2007年 5月 12日 (土) 

       

■  〈滝沢村議会〉議長に角掛氏を選出 第1会派候補を破る

 滝沢村議会(定数22)の臨時会は11日招集され、選挙の結果、新議長に角掛邦彦氏(50)=当選3回、副議長に川原清氏(63)=同5回=を選出した。角掛氏は第2会派春緑クラブ(4人)に所属し、川原氏は無会派。第1会派の新志会(9人)が擁立した候補をいずれもきん差で破った。改選によって台頭した柳村典秀村長の支持派が、議長選で敗れたことで柳村村長の議会への影響力が限定されることが明らかになった形。今後も当局の議会対応には慎重さを求められそうだ。

 議長選は単記無記名投票で行われた。角掛氏が10票、新志会の鎌田忍氏が9票、無会派の武田猛見氏(共産)が2票、無効票1票だった。第2会派の春緑クラブ(4人)、しののめ会(同)が共闘を組み、これに残る公明、無会派議員の中から同調の動きがあった。

  副議長選は川原氏が11票、新志会の長内信平氏が9票、無会派の桜井博義氏(共産)が2票だった。第2会派勢力は改選で議席数を減らしたものの、川原氏を巻き込むことで結束し力関係を覆した。

  昨年の村長選で柳村村長の応援に回った新志会を、正副議長選挙で制したことで議会と村長の関係にも影響が及ぶのは避けられない。柳村村長にとっては多数派与党形成に失敗した形になる。

  角掛氏は議長就任に当たり「この上ない光栄と責任の重さを痛感している。議員経験は浅いが皆さんのご厚情に報いるためにも議会運営に誠心誠意努力する」とあいさつした。

  住民にとって最も身近な村議選の投票率が低下している現状に、「議会自体が注目されていない。開かれた議会を再確認しなければならない」と議会改革の必要性を挙げた。「ある程度住民側に出向きながら議会活動の啓発、住民から見た議会の意見を聞き、活性化に結びつけていきたい」と話した。
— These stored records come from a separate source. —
(* ===== verification/TarDrive.v ===== *)
(** * Whole drives (src/src/pfs2tar.c: tar_part, part_tar, main)

    What a backup of a drive writes, what a restore of its archive leaves on another, and
    the two as runs of the program. *)

From S2P Require Import Prelude IoWorld Trace Modes Clock Tar Atad TarMain TarTree TarRestored.

(** ** Backing up a drive *)

Section Backup.
Context {E : Type} `{DriveReads E} `{TimeLib} `{CharSign}.
Local Abbreviation P := (M tar_main E).

Lemma nodes_entry_ok prefix t fuel :
  Forall (fun x => node_ok prefix (length root_path) x /\ Forall is_byte x.1 /\
                   (length (node_content (tree_node x.2)) < fuel)%nat) (nodes root_path t) ->
  Forall entry_ok (members prefix root_path t).
Proof.
  intros Hok. unfold members. apply Forall_fmap. eapply Forall_impl; [exact Hok|].
  intros x ((Hx & _) & _). exact Hx.
Qed.

Lemma backup_entry_ok vol fuel arg ps :
  Forall (part_ok vol fuel) (List.filter (wanted arg) ps) -> Forall entry_ok (backup_members vol arg ps).
Proof.
  intros Hok. unfold backup_members. induction Hok as [|de ps' Hde _ IH]; csimpl; [constructor|].
  apply Forall_app. split; [|exact IH]. unfold part_members, part_ok in *.
  destruct (vol _) as [t|]; [|constructor].
  destruct Hde as [_ Hde]. by apply (nodes_entry_ok _ _ fuel).
Qed.

(** What [tar_part] adds to an archive. *)
Lemma tar_part_wp vol ps fuel arg s e :
  has_volumes vol e -> parts e = ps -> at_end s ->
  Forall (part_ok vol fuel) (List.filter (wanted arg) ps) -> (length ps < fuel)%nat ->
  wp (tar_part fuel arg : M tar_state E Z) (fun r s' _ _ =>
    (exists v, r = Ret v) /\ s' = append (concat (encode_entry <$> backup_members vol arg ps)) s) s e.
Proof.
  intros Hv Hps Hs Hok Hlen. rewrite tar_part_eq. destruct (hdd_dopen e) as (dh & e1 & He & Hdh & Hl).
  apply wp_bind, wp_call. intros y e2 Hy.
  pose proof (volumes_kept vol (IomanX_dopen "hdd0:") e y e2 eq_refl Hy Hv) as Hv2.
  rewrite He in Hy. injection Hy as <- <-. cbn [bind_post]. rewrite (proj2 (Z.leb_le 0 dh)) by done.
  rewrite Hps in Hl. apply wp_bind. eapply wp_mono; [by apply (parts_loop vol fuel arg ps dh)|].
  intros r s' e3 t (-> & ->). cbn [bind_post]. apply wp_bind, wp_call. intros c e4 _. cbn [bind_post].
  apply wp_if; intros _; [|by apply wp_ret; split; [eexists|]].
  apply wp_bind, wp_call. intros u e5 _. cbn [bind_post]. apply wp_ret. by split; [eexists|].
Qed.
End Backup.

(** ** One partition of an archive *)

(** The name of a partition: short enough for the buffers, without a slash. *)
Definition name_ok (name : string) : Prop := (String.length name <= 250)%nat /\ SLASH ∉ bytes_of_string name.

Lemma prefix_bytes name :
  name_ok name -> bytes_of_string (partition_prefix name) = bytes_of_string name ++ [SLASH].
Proof.
  intros [Hlen _]. unfold partition_prefix. rewrite bytes_of_string_app, take_ge.
  - rewrite bytes_of_string_of_bytes; [done|]. apply Forall_app. split; [apply bytes_of_string_bytes|].
    exact (bytes_of_string_bytes "/").
  - rewrite length_app, length_bytes_of_string. cbn. lia.
Qed.

Lemma strncat_dev_ok name : name_ok name -> strncat_dev name = ("hdd0:" +:+ name)%string.
Proof.
  intros [Hlen _]. unfold strncat_dev. rewrite take_ge, string_of_bytes_of_string; [done|].
  rewrite bytes_of_string_app, length_app, !length_bytes_of_string. cbn. lia.
Qed.

Lemma strncat_dev_inj n1 n2 : name_ok n1 -> name_ok n2 -> strncat_dev n1 = strncat_dev n2 -> n1 = n2.
Proof. intros H1 H2. rewrite !strncat_dev_ok by done. intros Heq. by injection Heq. Qed.

(** Members of one partition are not taken for those of another. *)
Lemma foreign_prefix n1 n2 rest :
  name_ok n1 -> name_ok n2 -> n1 <> n2 ->
  has_prefix (bytes_of_string (partition_prefix n1)) (bytes_of_string (partition_prefix n2) ++ rest) = false.
Proof.
  intros H1 H2 Hne. rewrite !prefix_bytes by done. destruct H1 as [_ Hs1], H2 as [_ Hs2].
  unfold has_prefix. apply bool_decide_eq_false. rewrite length_app. cbn [length]. rewrite <- app_assoc. cbn [app].
  intros Heq. apply Hne. rewrite <- (string_of_bytes_of_string n1), <- (string_of_bytes_of_string n2).
  set (b1 := bytes_of_string n1) in *. set (b2 := bytes_of_string n2) in *. clearbody b1 b2. f_equal.
  assert (Hat : forall i, (i <= length b1)%nat -> (b2 ++ SLASH :: rest) !! i = (b1 ++ [SLASH]) !! i).
  { intros i Hi. rewrite <- Heq, lookup_take_lt by lia. done. }
  destruct (Nat.lt_trichotomy (length b1) (length b2)) as [Hlt|[Hlen|Hgt]].
  - exfalso. apply Hs2. pose proof (Hat (length b1) ltac:(lia)) as Hx.
    rewrite lookup_app_l, list_lookup_middle in Hx by done. by eapply list_elem_of_lookup_2.
  - apply list_eq_same_length with (length b1); [done..|]. intros i x y Hi Hx Hy.
    pose proof (Hat i ltac:(lia)) as Hxy. rewrite !lookup_app_l in Hxy by lia. congruence.
  - exfalso. apply Hs1. pose proof (Hat (length b2) ltac:(lia)) as Hx.
    rewrite list_lookup_middle, lookup_app_l in Hx by done. by eapply list_elem_of_lookup_2.
Qed.

Lemma refines_wp {St A} {E} `{Handler E} (m : M St E A) (spec : M unit E A) s s' Q e :
  refines m spec s s' -> wp spec (fun r _ e' t => Q r s' e' t) tt e -> wp m Q s e.
Proof. intros Hr. destruct (Hr e) as (a & e' & t & Hm & Hs). unfold wp. by rewrite Hm, Hs. Qed.

Section Restored.
Context {E : Type} `{FileStore E} `{TimeLib} `{CharSign}.
Local Abbreviation R := (M unit E).

(** The members of other partitions are passed over. *)
Lemma skip_foreign ow mount name vol des s e :
  name_ok name -> Forall (fun de => name_ok (de_name de) /\ name <> de_name de) des ->
  wp (for_ (concat (part_members vol <$> des)) (restore_node ow mount (bytes_of_string (partition_prefix name))) : R unit)
     (fun r s' e' _ => r = Ret tt /\ same_store e e') s e.
Proof.
  intros Hname Hdes.
  assert (Hall : Forall (fun x => (restore_node ow mount (bytes_of_string (partition_prefix name)) x : R unit) = mret tt)
                   (concat (part_members vol <$> des))).
  { induction Hdes as [|de des [Hok Hne] _ IH]; csimpl; [constructor|]. apply Forall_app. split; [|exact IH].
    unfold part_members. destruct (vol _) as [t|]; [|constructor]. apply Forall_fmap, Forall_forall.
    intros x _. unfold restore_node. cbn [member e_path compose]. by rewrite foreign_prefix. }
  induction Hall as [|x xs Hx _ IH]; [by apply wp_ret|]. cbn [for_]. rewrite Hx. by apply wp_bind, wp_ret.
Qed.

(** What a partition must be for a restore of it. *)
Definition part_sound (t : tree) : Prop :=
  tree_node t = NDir /\ Forall store_ok (nodes root_path t) /\ NoDup (node_paths root_path t).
  川原氏は「青天の霹靂(へきれき)。会派に所属をしていないわたしがよもや副議長に選任されるとは思わなかった。議長を補佐し、公正公平な議会運営に努めたい」とあいさつした。

  「議長、議運と相談しながらもう一歩進んだ議会改革を進めなければならない。議会に対する批判や不満が多い。存在感のある活動が見える議会にしていきたい」と述べ、当局側からも議会に質問できる反問制などの採用も視野に入れながら、議会改革を進めたいとした。「これまで会派でなければならないような傾向があったが、今後はそれも改善していきたい」とも話した。

  柳村村長は「議会に対しては白紙の状態で新たな気持ちで臨みたい」と話した。角掛氏は「わたしたちは本村の発展を心から願う議員ばかり、そのためにも住民とともに歩み、住民の福祉向上に努力する。議会は議会の立場として評価するものは評価し、是々非々でやっていきたい」との考えを示した。

  同日は議会運営委員会(黒沢明夫委員長ら7人)、総務常任委員会(武田俊和委員長ら7人)、教育民生常任委員会(柳村一委員長ら8人)、産業建設常任委員会(高橋寿委員長ら7人)の各構成委員が決まった。